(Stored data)
Content starts
(* ===== verification/Limits.v ===== *)
(** * Package controller and package managed: sizes

    Both ends of the protocol bound the documents they read.  The limits are
    consistent: what validates fits, with its envelope, through every limit on
    its way. *)

From S2P Require Import Prelude GoString Calendar GoTime Json JsonCompact Model ModelJson StrictJson.
From S2P Require Import Profile GoCrypto Base64 JsonSize ControllerTypes ControllerHttp.
From S2P Require Import ControllerAuth ControllerServer Managed ManagedClient.
#[local] Open Scope Z_scope.

Lemma one_of_size s l n :
  one_of s l = true → forallb (λ x, slen (quote_json x) <=? n) l = true → slen (quote_json s) ≤ n.
Proof.
  intros Hs%one_of_elem%list_elem_of_In Hl. by apply (proj1 (forallb_forall _ _) Hl s), Z.leb_le in Hs.
Qed.

Lemma redacted_size now f t :
  redacted_ok now f → 0 ≤ Red_Occurrences f ≤ max_uint64 → enc f = Some t → slen t ≤ 470.
Proof.
  intros (Hd & Hc & Hs & Hst & _) Ho He. cbn [enc Redacted_codec] in He.
  etransitivity; [eapply (slen_struct _ [("detector_id", 130); ("category", 130); ("severity", 10);
    ("state", 14); ("first_seen", 37); ("last_seen", 37); ("occurrences", 20)] _ He)|by vm_compute].
  unfold Redacted_parts. bounds; try (apply slen_time); try done.
  - by apply (slen_quote_identifier 128).
  - by apply (slen_quote_identifier 128).
  - by eapply one_of_size.
  - by eapply one_of_size.
Qed.

(** A valid report fits the limit of the client and of the server. *)
Lemma report_size now report t :
  report_ok now report → Report_typed report → Marshal report = Some t →
  slen t ≤ reportJSONBodyLimit.
Proof.
  intros (Hs & Hv & _ & _ & Hn & Hf & _) Ht He. unfold Marshal in He. cbn [enc Report_codec] in He.
  etransitivity; [eapply (slen_struct _ [("schema", 40); ("schema_version", 20);
    ("reported_at", 37); ("findings", 2 + (470 + 1) * 2000)] _ He)|by vm_compute].
  unfold Report_parts. bounds; try (apply slen_time).
  - rewrite Hs. by vm_compute.
  - rewrite Hv. by vm_compute.
  - done.
  - exact Hn.
  - clear -Hf Ht. unfold Report_typed in Ht. induction Hf as [|f l Hf _ IH]; [constructor|].
    apply Forall_cons in Ht as [Ho Ht]. constructor; [|by apply IH].
    intros t. by eapply redacted_size.
Qed.

Lemma check_size c t : validIdentifier (Check_ID c) = true → enc c = Some t → slen t ≤ 160.
Proof.
  intros Hc He. cbn [enc Check_codec] in He.
  etransitivity; [eapply (slen_struct _ [("id", 130); ("enabled", 5)] _ He)|by vm_compute].
  unfold Check_parts. bounds. by apply (slen_quote_identifier 128).
Qed.

(** A valid policy is far below the limit of its uploads. *)
Lemma policy_size d t :
  policy_ok d → Policy_typed d → Marshal d = Some t → slen t ≤ 84000.
Proof.
  intros (Hs & Hv & Hid & _ & Hn & _ & _ & _ & Hrem & Hpr & Hc & _) (Hr & H1 & H2 & H3) He.
  unfold Marshal in He. cbn [enc Policy_codec] in He.
  assert (∀ z, uint32 z → 0 ≤ z ≤ max_uint64) as H32.
  { intros z Hz. unfold uint32 in Hz. unfold max_uint64. lia. }
  etransitivity; [eapply (slen_struct _ [("schema", 40); ("schema_version", 20); ("id", 130);
    ("revision", 20); ("checks", 2 + (160 + 1) * 512); ("profile", 40); ("cadence", 100);
    ("reporting", 100); ("remediation", 20)] _ He)|by vm_compute].
  unfold Policy_parts. bounds.
  - rewrite Hs. by vm_compute.
  - rewrite Hv. by vm_compute.
  - by apply (slen_quote_identifier 128).
  - exact Hr.
  - done.
  - apply Hn.
  - eapply Forall_impl; [exact Hc|]. intros c ? t'. by apply check_size.
  - eapply one_of_size; [by apply one_of_elem|by vm_compute].
  - intros v Hv'. cbn [enc Cadence_codec] in Hv'.
    etransitivity; [eapply (slen_struct _ [("scan_interval_seconds", 20); ("jitter_seconds", 20)] _ Hv')|by vm_compute].
    unfold Cadence_parts. bounds; by apply H32.
  - intros v Hv'. cbn [enc Reporting_codec] in Hv'.
    etransitivity; [eapply (slen_struct _ [("enabled", 5); ("sync_interval_seconds", 20)] _ Hv')|by vm_compute].
    unfold Reporting_parts. bounds. by apply H32.
  - eapply one_of_size; [by apply one_of_elem|by vm_compute].
Qed.

Lemma slen_quote_base64 l : is_bytes l → slen (quote_json (raw_std_encode l)) = (8 * Z.of_nat (length l) + 5) / 6 + 2.
Proof.
  intros H. rewrite slen_quote; [by unfold raw_std_encode; rewrite slen_encode|].
  unfold raw_std_encode, encode. induction (sextets_range l H) as [|v vs Hv _ IH]; [done|].
  cbn [fmap list_fmap of_chars foldr chars forallb]. apply andb_true_iff.
  split; [|exact IH].
  by apply (sextet_forall (λ v, unescaped (enc_char 43 47 v))) in Hv; [|vm_compute].
Qed.

Section signed.
Context `{ED : Ed25519, EL : !Ed25519Laws}.

Lemma signed_size seed d signed t :
  length seed = 32%nat → is_bytes seed → Policy_typed d → Sign (Some (signer_of seed)) d = Ok signed →
  Marshal signed = Some t → slen t ≤ 85000.
Proof.
  intros Hl Hb Ht Hs He. unfold Sign, signer_of in Hs. cbn [privateKey publicKey] in Hs.
  case_match; [done|]. apply bind_ok_inv in Hs as ([] & Hv%policy_valid & Hs).
  destruct (Marshal d) as [text|] eqn:Hm; [|done]. injection Hs as <-.
  unfold Marshal in He. cbn [enc Signed_codec] in He.
  etransitivity; [eapply (slen_struct _ [("schema", 40); ("schema_version", 20); ("document", 84000);
    ("algorithm", 10); ("signing_public_key", 45); ("signature", 90)] _ He)|by vm_compute].
  unfold Signed_parts. cbn [Signed_Schema Signed_SchemaVersion Document Algorithm SigningPublicKey Signature].
  bounds.
  - by vm_compute.
  - unfold SignedPolicyVersion, max_uint64. lia.
  - intros v Hv'. by eapply policy_size.
  - by vm_compute.
  - rewrite slen_quote_base64 by apply ed_public_bytes. by rewrite ed_public_length.
  - rewrite slen_quote_base64 by apply ed_sign_bytes. by rewrite ed_sign_length.
Qed.

(** C40. The size limits of the protocol are consistent: a report that
    validates is within what the client sends and the server reads; a policy
    that validates, within what the server reads; and the policy as it is
    signed, with the line feed of the response, within what the endpoint reads
    and what it stores. *)
Theorem documents_fit now report d seed signed :
  (∀ t, ReportSync_Validate report now = Ok tt → Report_typed report → Marshal report = Some t →
     slen t ≤ Client.maxReportRequestBytes ∧ slen t ≤ reportJSONBodyLimit) ∧
  (∀ t, PolicyDocument_Validate d = Ok tt → Policy_typed d → Marshal d = Some t →
     slen t ≤ policyJSONBodyLimit) ∧
  (∀ t, length seed = 32%nat → is_bytes seed → Policy_typed d →
     Sign (Some (signer_of seed)) d = Ok signed → Marshal signed = Some t →
     slen t + 1 ≤ Client.maxPolicyResponseBytes ∧ slen t ≤ maxPolicyFileBytes).
Proof.
  split_and!.
  - intros t Hv%report_valid Ht He. pose proof (report_size now report t Hv Ht He) as Hs.
    split; [|done]. exact Hs.
  - intros t Hv%policy_valid Ht He. etransitivity; [by eapply policy_size|by vm_compute].
  - intros t Hl Hb Ht Hs He. pose proof (signed_size seed d signed t Hl Hb Ht Hs He) as Hz.
    unfold Client.maxPolicyResponseBytes, maxPolicyFileBytes. lia.
Qed.
End signed.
Content ends
### Work order
Given the records above, return exactly the lines starting at the line containing "(∀ t, PolicyDocument_Validate" and ending at the line containing "split_and!.", including both.

### Answer to the exercise
  (∀ t, PolicyDocument_Validate d = Ok tt → Policy_typed d → Marshal d = Some t →
     slen t ≤ policyJSONBodyLimit) ∧
  (∀ t, length seed = 32%nat → is_bytes seed → Policy_typed d →
     Sign (Some (signer_of seed)) d = Ok signed → Marshal signed = Some t →
     slen t + 1 ≤ Client.maxPolicyResponseBytes ∧ slen t ≤ maxPolicyFileBytes).
Proof.
  split_and!.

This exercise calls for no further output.